§ WHAT THIS TASK INVOLVES
Starting at the first line of the entries below, output every line exactly, up to and including the line with "withdrawal off the".

(Data extracted from a collection)
○ ○ ○ ○ ○
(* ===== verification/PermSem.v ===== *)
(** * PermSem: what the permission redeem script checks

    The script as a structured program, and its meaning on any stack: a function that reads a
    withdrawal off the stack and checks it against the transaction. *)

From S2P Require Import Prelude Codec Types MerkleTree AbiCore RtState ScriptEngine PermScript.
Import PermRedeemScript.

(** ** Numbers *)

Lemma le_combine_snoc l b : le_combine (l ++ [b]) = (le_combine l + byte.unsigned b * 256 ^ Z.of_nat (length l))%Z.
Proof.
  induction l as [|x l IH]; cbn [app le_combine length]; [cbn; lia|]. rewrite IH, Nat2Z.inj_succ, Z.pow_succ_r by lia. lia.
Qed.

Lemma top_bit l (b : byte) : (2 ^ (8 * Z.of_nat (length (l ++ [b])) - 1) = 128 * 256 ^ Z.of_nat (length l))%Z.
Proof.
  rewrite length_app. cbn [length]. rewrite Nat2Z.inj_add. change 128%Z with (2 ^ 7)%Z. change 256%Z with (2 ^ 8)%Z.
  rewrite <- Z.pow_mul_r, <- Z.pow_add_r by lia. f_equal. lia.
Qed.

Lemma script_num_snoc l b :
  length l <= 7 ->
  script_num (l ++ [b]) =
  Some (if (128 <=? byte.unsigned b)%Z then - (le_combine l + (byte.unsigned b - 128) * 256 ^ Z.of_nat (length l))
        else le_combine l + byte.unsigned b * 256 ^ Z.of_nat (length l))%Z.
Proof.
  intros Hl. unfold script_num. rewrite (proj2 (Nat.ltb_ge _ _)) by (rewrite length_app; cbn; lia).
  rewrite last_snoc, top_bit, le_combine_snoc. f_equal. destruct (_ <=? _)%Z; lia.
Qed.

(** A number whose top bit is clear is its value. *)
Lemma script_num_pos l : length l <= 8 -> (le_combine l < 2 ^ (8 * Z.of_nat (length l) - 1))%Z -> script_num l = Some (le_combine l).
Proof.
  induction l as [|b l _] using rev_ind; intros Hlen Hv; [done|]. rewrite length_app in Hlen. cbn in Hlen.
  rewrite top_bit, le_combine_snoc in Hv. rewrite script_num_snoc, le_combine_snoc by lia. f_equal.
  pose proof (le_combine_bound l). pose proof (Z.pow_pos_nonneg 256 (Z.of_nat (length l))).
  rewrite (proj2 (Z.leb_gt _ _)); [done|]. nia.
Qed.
○ ○ ○ ○ ○
§ ANSWER SECTION
(* ===== verification/PermSem.v ===== *)
(** * PermSem: what the permission redeem script checks

    The script as a structured program, and its meaning on any stack: a function that reads a
    withdrawal off the stack and checks it against the transaction. *)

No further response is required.